When doing `pacman -Su` upgrade only the packages that are at least 'UpgradeDelay' days old. People who want to be bleeding edge simply don't set the option in pacman.conf, others that want more stability set it to a higher value like 14 days. That way if there is a critical bug in a new package and there's a fixed version within those 14 days, the broken version won't be installed (and the fixed one after 14 days if it proves to be "stable").
This task depends upon

Closed by  Judd Vinet (judd)
Sunday, 02 October 2005, 18:41 GMT
Reason for closing:  Won't implement
Comment by Nikos Kouremenos (zeppelin) - Thursday, 14 October 2004, 12:06 GMT
this is a very nice idea because a lot of users are afraia of 'extra bleeding edge'. :)
eventhough now with the testing repo & this patch it will be for really conservative ArchLinux usage [which is not bad again]
Nice!
Comment by Indan Zupancic (i3839) - Thursday, 14 October 2004, 13:37 GMT
To be honest I made it mainly to avoid downloading a lot very short living (thus unstable) packages. How bleeding edge I want to be is more or less proportional to how often I do a system upgrade, so I could add an autotune option which uses an upgradedelay time relative to the time since the last upgrade.

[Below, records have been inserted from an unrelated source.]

Lemma py_index_moon_icon p :
  -28 <= p < 28 -> exists icon, py_index (list_ascii_of_string moon_icon) p = Return icon.
Proof.
  intros Hp. unfold py_index.
  change (Z.of_nat (length (list_ascii_of_string moon_icon))) with 28.
  set (j := if p <? 0 then p + 28 else p).
  assert (0 <= j < 28) as Hj by (unfold j; destruct (Z.ltb_spec p 0); lia).
  replace ((0 <=? j) && (j <? 28)) with true
    by (symmetry; rewrite andb_true_iff, Z.leb_le, Z.ltb_lt; lia).
  destruct (list_ascii_of_string moon_icon !! Z.to_nat j) as [icon|] eqn:E.
  - by exists icon.
  - apply lookup_ge_None in E. change (length (list_ascii_of_string moon_icon)) with 28%nat in E.
    lia.
Qed.

Section missing.

Context (env : Env) (tide_o : Tides) (sun_o moon_o : Astro).
Context (y m : Z) (Hv : valid_year_month y m).

Let gs := mkGridSpec 12 7.
Let init := ymd2ord y m 1 mod 7.
Let body := plot_day env tide_o sun_o moon_o gs (annual_min tide_o) (annual_max tide_o)
              (timezone tide_o).

Lemma gs_getitem_cell j :
  0 <= j < month_length y m ->
  gs_getitem gs (cell_of init j) = Return (cell_of init j)
  /\ gs_getitem gs (cell_of init j + 7) = Return (cell_of init j + 7).
Proof.
  intros Hj. destruct (cell_in_grid y m j Hv Hj) as (_ & _ & H1 & H2).
  split; assumption.
Qed.

Lemma plot_day_step j fig daily_axes :
  0 <= j < month_length y m ->
  well_formed env tide_o sun_o moon_o y m (1 + j) ->
  let date := date_string y m (1 + j) in
  (has_entries tide_o sun_o moon_o date ->
     exists fig' daily_axes',
       body date (fig, daily_axes, cell_of init j)
       = Return (fig', daily_axes', cell_of init (j + 1)))
  /\ (~ has_entries tide_o sun_o moon_o date ->
        body date (fig, daily_axes, cell_of init j) = Raise (KeyError date)).
Proof.
  intros Hj Hwf date.
  destruct Hwf as ([off0 Hoff0] & [off1 Hoff1] & Hsun & Hmoon & Htide & Hphase).
  fold date in Hsun, Hmoon, Htide, Hphase.
  destruct (to_datetime_date y m (1 + j) 0 0 "0" "0" "0" "0" Hv) as [_ Ht0];
    try (reflexivity || lia).
  destruct (to_datetime_date y m (1 + j) 23 59 "2" "3" "5" "9" Hv) as [_ Ht1];
    try (reflexivity || lia).
  destruct (gs_getitem_cell j Hj) as [Hg1 Hg2].
  pose proof (next_gridnum_date y m j Hv Hj) as Hnext.
  fold date in Ht0, Ht1, Hnext. fold init in Hnext.
  unfold has_entries, body, plot_day, _plot_a_date, dict_get, tz_localize, plt_subplot.
  destruct (heights sun_o !! date) as [s|] eqn:Es;
    [|split; [intros ([? [=]] & _)|reflexivity]].
  destruct (heights moon_o !! date) as [mo|] eqn:Em;
    [|split; [intros (_ & [? [=]] & _)|reflexivity]].
  destruct (all_tides tide_o !! date) as [ti|] eqn:Et;
    [|split; [intros (_ & _ & [? [=]] & _)|reflexivity]].
  cbn [mbind result_bind]. cbv zeta.
  rewrite Ht0, Ht1. cbn [mbind result_bind].
  rewrite Hoff0, Hoff1. cbn [mbind result_bind].
  fold gs. rewrite Hg1. cbn [mbind result_bind].
  rewrite (fill_between_samples _ _ s) by (by apply Hsun). cbn [mbind result_bind].
  rewrite (fill_between_samples _ _ mo) by (by apply Hmoon). cbn [mbind result_bind].
  destruct (py_index_first s (Hsun _ eq_refl)) as [first ->].
  cbn [mbind result_bind].
  destruct (phase_day_num moon_o !! date) as [p|] eqn:Ep;
    [|split; [intros (_ & _ & _ & [? [=]])|reflexivity]].
  cbn [mbind result_bind].
  destruct (py_index_moon_icon p (Hphase _ eq_refl)) as [icon ->].
  cbn [mbind result_bind current_axes figsize fig_axes fig_texts fig_images subplotpars
       plt_text update_axes].
  rewrite Hg2. cbn [mbind result_bind].
  rewrite (fill_between_samples _ _ ti) by (by apply Htide). cbn [mbind result_bind].
  rewrite Hnext. cbn [mbind result_bind].
  split; [intros _; eexists _, _; reflexivity|].
  intros Hno. exfalso. apply Hno. repeat split; eexists; reflexivity.
Qed.

Lemma plot_days_first_missing jm (k : nat) : forall j fig daily_axes,
  0 <= j <= jm -> jm < month_length y m -> j + Z.of_nat k = month_length y m ->
  (forall i, j <= i <= jm -> well_formed env tide_o sun_o moon_o y m (1 + i)) ->
  (forall i, j <= i < jm -> has_entries tide_o sun_o moon_o (date_string y m (1 + i))) ->
  ~ has_entries tide_o sun_o moon_o (date_string y m (1 + jm)) ->
  for_gen (gen_of_list (map (date_string y m) (seqZ (1 + j) (Z.of_nat k)))) body
    (fig, daily_axes, cell_of init j)
  = Raise (KeyError (date_string y m (1 + jm))).
Proof.
  induction k as [|k IH]; intros j fig daily Hj Hjm Hjk Hwf Hbefore Hmissing; [lia|].
  rewrite seqZ_cons by lia. cbn [map gen_of_list foldr for_gen].
  destruct (plot_day_step j fig daily ltac:(lia) (Hwf j ltac:(lia))) as [Hok Hfail].
  destruct (decide (j = jm)) as [->|Hne].
  - rewrite (Hfail Hmissing). reflexivity.
  - destruct (Hok (Hbefore j ltac:(lia))) as (fig' & daily' & ->).
    cbn [mbind result_bind].
    replace (Z.succ (1 + j)) with (1 + (j + 1)) by lia.
    replace (Z.pred (Z.of_nat (S k))) with (Z.of_nat k) by lia.
    apply (IH (j + 1)); try lia; try assumption.
    + intros i Hi. apply Hwf. lia.
    + intros i Hi. apply Hbefore. lia.
Qed.

End missing.
Lemma init_loop_run E self o variables coeffs :
  forall cs2 vs2 vs1 cs1 d s,
    is_linexpr s self o d ->
    variables = vs1 ++ vs2 -> coeffs = cs1 ++ cs2 ->
    length vs1 = length cs1 -> length vs2 = length cs2 ->
    for_ (seq (length cs1) (length cs2))
      (fun i =>
         c <- list_getitem coeffs i ;;
         if Qle_bool (Qabs c) tol then ret tt
         else
           v <- list_getitem variables i ;;
           c' <- list_getitem coeffs i ;;
           LinExpr.add_var self v c') E s =
    (Ok tt,
     upd s (__expr o)
       (ODict (fold_left (init_step (EPS E)) (combine vs2 cs2) d))).
Proof.
  induction cs2 as [|c cs2 IH]; intros vs2 vs1 cs1 d s0 Hl Hv Hc Hl1 Hl2.
  - destruct vs2; [| discriminate]. simpl.
    unfold ret. f_equal. symmetry. apply upd_same. apply Hl.
  - destruct vs2 as [|v vs2]; [discriminate |]. simpl in Hl2.
    injection Hl2 as Hl2. cbn [length seq for_ combine fold_left].
    assert (Hci : coeffs !! length cs1 = Some c).
    { rewrite Hc. apply list_lookup_middle. reflexivity. }
    assert (Hvi : variables !! length cs1 = Some v).
    { rewrite Hv. apply list_lookup_middle. congruence. }
    assert (Hnext : forall d' s',
      is_linexpr s' self o d' ->
      for_ (seq (S (length cs1)) (length cs2))
        (fun i =>
           c <- list_getitem coeffs i ;;
           if Qle_bool (Qabs c) tol then ret tt
           else
             v <- list_getitem variables i ;;
             c' <- list_getitem coeffs i ;;
             LinExpr.add_var self v c') E s' =
      (Ok tt,
       upd s' (__expr o)
         (ODict (fold_left (init_step (EPS E)) (combine vs2 cs2) d')))).
    { intros d' s' Hl'.
      replace (S (length cs1)) with (length (cs1 ++ [c])).
      2:{ rewrite length_app. simpl. lia. }
      apply IH with (vs1 := vs1 ++ [v]).
      - exact Hl'.
      - rewrite Hv, <- app_assoc. reflexivity.
      - rewrite Hc, <- app_assoc. reflexivity.
      - rewrite !length_app. simpl. lia.
      - exact Hl2. }
    unfold bind at 1. unfold bind at 1. unfold list_getitem at 1.
    rewrite Hci. unfold ret at 1. unfold init_step at 2. cbn [fst snd].
    destruct (Qle_bool (Qabs c) tol).
    + unfold ret at 1. apply Hnext, Hl.
    + unfold bind at 1. unfold list_getitem at 1. rewrite Hvi.
      unfold ret at 1. unfold bind at 1. unfold list_getitem at 1.
      rewrite Hci. unfold ret at 1.
      rewrite (add_var_run E s0 self o d v c Hl).
      rewrite (Hnext _ _ (is_linexpr_upd_dict _ _ _ _ _ Hl)).
      now rewrite upd_upd.
Qed.
Definition get_timeout (s : session) (url : pystr) : result response :=
  Raise (Exn Timeout (lit "Operation timed out")).

Definition png : Images.Image :=
  DemoImages.image_at (lit "https://example.com/files/a.png").

End DemoMore.

(* ===================================================================== *)
(** * Properties                                                          *)
(* ===================================================================== *)

(** ** enums.py *)

Section EnumsProperties.

Import Model.

Lemma members_complete (m : Model.t) : m ∈ members.
Proof. destruct m; unfold members; set_solver. Qed.

Lemma model_name_inj (m1 m2 : Model.t) :
  model_name m1 = model_name m2 -> m1 = m2.
Proof. destruct m1, m2; first [reflexivity | intros H; now vm_compute in H]. Qed.

Lemma from_name_loop_Some (name : pystr) (ms : list Model.t) (m : Model.t) :
  from_name_loop name ms = Some m -> m ∈ ms /\ model_name m = name.
Proof.
  induction ms as [|x ms IH]; simpl; [discriminate|].
  destruct (decide (model_name x = name)) as [Hx|Hx].
  - intros [= <-]. split; [left | exact Hx].
  - intros H. destruct (IH H) as [Hin Hn]. split; [now right | exact Hn].
Qed.

Lemma from_name_loop_None (name : pystr) (ms : list Model.t) :
  from_name_loop name ms = None -> forall m, m ∈ ms -> model_name m <> name.
Proof.
  induction ms as [|x ms IH]; simpl; intros H m Hm.
  - inversion Hm.
  - destruct (decide (model_name x = name)) as [Hx|Hx]; [discriminate|].
    apply elem_of_cons in Hm as [->|Hm]; [exact Hx | now apply IH].
Qed.

(** C4. The model configurations are the seven members of [Model], with
    pairwise distinct canonical names; [Model.from_name name] returns the one
    member named [name] when there is one, and raises [ValueError] when
    there is none: it never answers with a default member. *)
Theorem from_name_unique_or_ValueError (name : pystr) :
  NoDup (map model_name members) /\
  match from_name name with
  | Ok m =>
      model_name m = name /\ forall m', model_name m' = name <-> m' = m
  | Raise e =>
      exc_type e = ValueError /\ forall m, model_name m <> name
  end.
Proof.
  split.
  - apply (bool_decide_unpack _). vm_compute. exact I.
  - unfold from_name.
    destruct (from_name_loop name members) as [m|] eqn:Hloop.
    + apply from_name_loop_Some in Hloop as [_ Hm]. split; [exact Hm|].
      intros m'. split.
      * intros Hm'. apply model_name_inj. congruence.
      * intros ->. exact Hm.
    + split; [reflexivity|].
      intros m. eapply from_name_loop_None; [exact Hloop | apply members_complete].
Qed.

Example from_name_known :
  from_name (lit "gemini-2.0-flash-thinking") = Ok G_2_0_FLASH_THINKING.
Proof. reflexivity. Qed.

Example from_name_is_case_sensitive :
  exists msg, from_name (lit "Gemini-2.5-Pro") = Raise (Exn ValueError msg).
Proof. eexists. reflexivity. Qed.

(** C7. The header dictionary for generate requests carries
    [X-Same-Domain: 1] and a URL-form-encoded content type, the one for the
    rotate-cookies request a JSON content type, and the two content types
    differ. *)
Theorem generate_and_rotate_headers :
  Headers.value Headers.GEMINI !! lit "X-Same-Domain" = Some (lit "1") /\
  Headers.value Headers.GEMINI !! lit "Content-Type"
    = Some (lit "application/x-www-form-urlencoded" ++ lit ";charset=utf-8") /\
  Headers.value Headers.ROTATE_COOKIES !! lit "Content-Type"
    = Some (lit "application/json") /\
  Headers.value Headers.GEMINI !! lit "Content-Type"
    <> Headers.value Headers.ROTATE_COOKIES !! lit "Content-Type".
Proof. repeat split; try reflexivity. intros H. now vm_compute in H. Qed.

End EnumsProperties.

(** ** utils.py: [load_cookies] *)

Section LoadCookiesProperties.

Import Utils.

Variable str_upper : pystr -> pystr.
Variable fs_open : pystr -> result pystr.
Variable json_load : pystr -> result pyval.

Local Abbreviation name_matches := (Utils.name_matches str_upper).
Local Abbreviation next_value := (Utils.next_value str_upper).
Local Abbreviation first_value := (Utils.first_value str_upper).
Local Abbreviation load_cookies_try := (Utils.load_cookies_try str_upper fs_open json_load).
Local Abbreviation load_cookies := (Utils.load_cookies str_upper fs_open json_load).
Local Abbreviation named := (Utils.named str_upper).
Local Abbreviation contains_cookie := (Utils.contains_cookie str_upper).
Local Abbreviation earliest_cookie := (Utils.earliest_cookie str_upper).
Local Abbreviation looked_up := (Utils.looked_up str_upper).
Local Abbreviation stop_value := (Utils.stop_value str_upper).

Lemma as_cookie_Some (item : pyval) (n : pystr) (v : pyval) (target : pystr) :
  as_cookie item = Some (n, v) ->
  name_matches target item = Ok (bool_decide (str_upper n = target)) /\
  py_getitem item (lit "value") = Ok v.
Proof.
  destruct item as [| | | | |?|d]; simpl; try discriminate.
  unfold Utils.name_matches. simpl.
  destruct (d !! lit "name") as [[]|]; try discriminate.
  destruct (d !! lit "value"); try discriminate.
  intros [= -> ->]. split; reflexivity.
Qed.

Lemma next_value_cookie_list (target : pystr) (items : list pyval)
    (cs : list (pystr * pyval)) :
  cookie_list items = Some cs ->
  next_value target items = Ok (default PyNone (stop_value target cs)).
Proof.
  unfold cookie_list. rewrite mapM_Some. induction 1 as [|item [n v] items cs Hc _ IH].
  - reflexivity.
  - destruct (as_cookie_Some _ _ _ target Hc) as [Hm Hv].
    cbn [Utils.next_value stop_value]. rewrite Hm. cbn.
    destruct (decide (str_upper n = target)) as [Heq|Hne].
    + rewrite bool_decide_eq_true_2 by exact Heq. exact Hv.
    + rewrite bool_decide_eq_false_2 by exact Hne. exact IH.
Qed.

Lemma stop_value_earliest (target : pystr) (v : pyval) (cs : list (pystr * pyval)) :
  stop_value target cs = Some v <-> earliest_cookie target v cs.
Proof.
  split.
  - induction cs as [|[n w] cs IH]; simpl; [discriminate|].
    destruct (decide (str_upper n = target)) as [Heq|Hne].
    + intros [= ->]. exists [], n, cs. split; [reflexivity|]. split; [exact Heq|].
      intros c Hc. inversion Hc.
    + intros H. destruct (IH H) as (before & m & after & -> & Hm & Hb).
      exists ((n, w) :: before), m, after. split; [reflexivity|]. split; [exact Hm|].
      intros c Hc. apply elem_of_cons in Hc as [->|Hc]; [exact Hne | now apply Hb].
  - intros (before & n & after & -> & Hn & Hb).
    induction before as [|[m w] before IH]; simpl.
    + unfold Utils.named in Hn. simpl in Hn. now rewrite decide_True.
    + rewrite decide_False.
      * apply IH. intros c Hc. apply Hb. now right.
      * apply (Hb (m, w)). left.
Qed.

E.g. after two weeks I do a sysupgrade, the upgradedelay time will be autotuned to something like log(time since last update) * some constant.

But I guess I'm the only one that finds that useful, so let's keep focused on the static, user configurable upgradedelay time. :-)
Comment by Indan Zupancic (i3839) - Saturday, 23 October 2004, 14:18 GMT
It would be nice if the gensync patch would be merged, so that I and others can use a patched pacman for the UpgradeDelay feature. The pacman patch on it's own is useless if the package database doesn't preserve the time.

diff -Nurp pacman-2.9/scripts/gensync pacman-2.9-ud/scripts/gensync
--- pacman-2.9/scripts/gensync 2004-09-19 17:16:26.000000000 +0200
+++ pacman-2.9-ud/scripts/gensync 2004-09-19 17:17:20.000000000 +0200
@@ -134,6 +134,8 @@ db_write_entry()
done
echo "" >>depends
fi
+ # preserve the modification time
+ touch -r $1 desc depends
}

if [ $# -lt 2 ]; then
Comment by Judd Vinet (judd) - Monday, 25 October 2004, 17:12 GMT
yep, it's used on dragon now, will be in the next release of pacman.
Comment by Indan Zupancic (i3839) - Monday, 25 October 2004, 21:10 GMT
Thanks.
Comment by arjan timmerman (blaasvis) - Sunday, 02 October 2005, 09:07 GMT
is this taken care of ?
Comment by Indan Zupancic (i3839) - Sunday, 02 October 2005, 10:36 GMT
The gensync patch is merged, and the UpgradeDelay feature isn't in Pacman yet. Perhaps it's time to decide if it is wanted or not, then this matter can be closed. I think it's the closest thing to something like a "stable branch" you can get with a rolling release system without any additional overhead.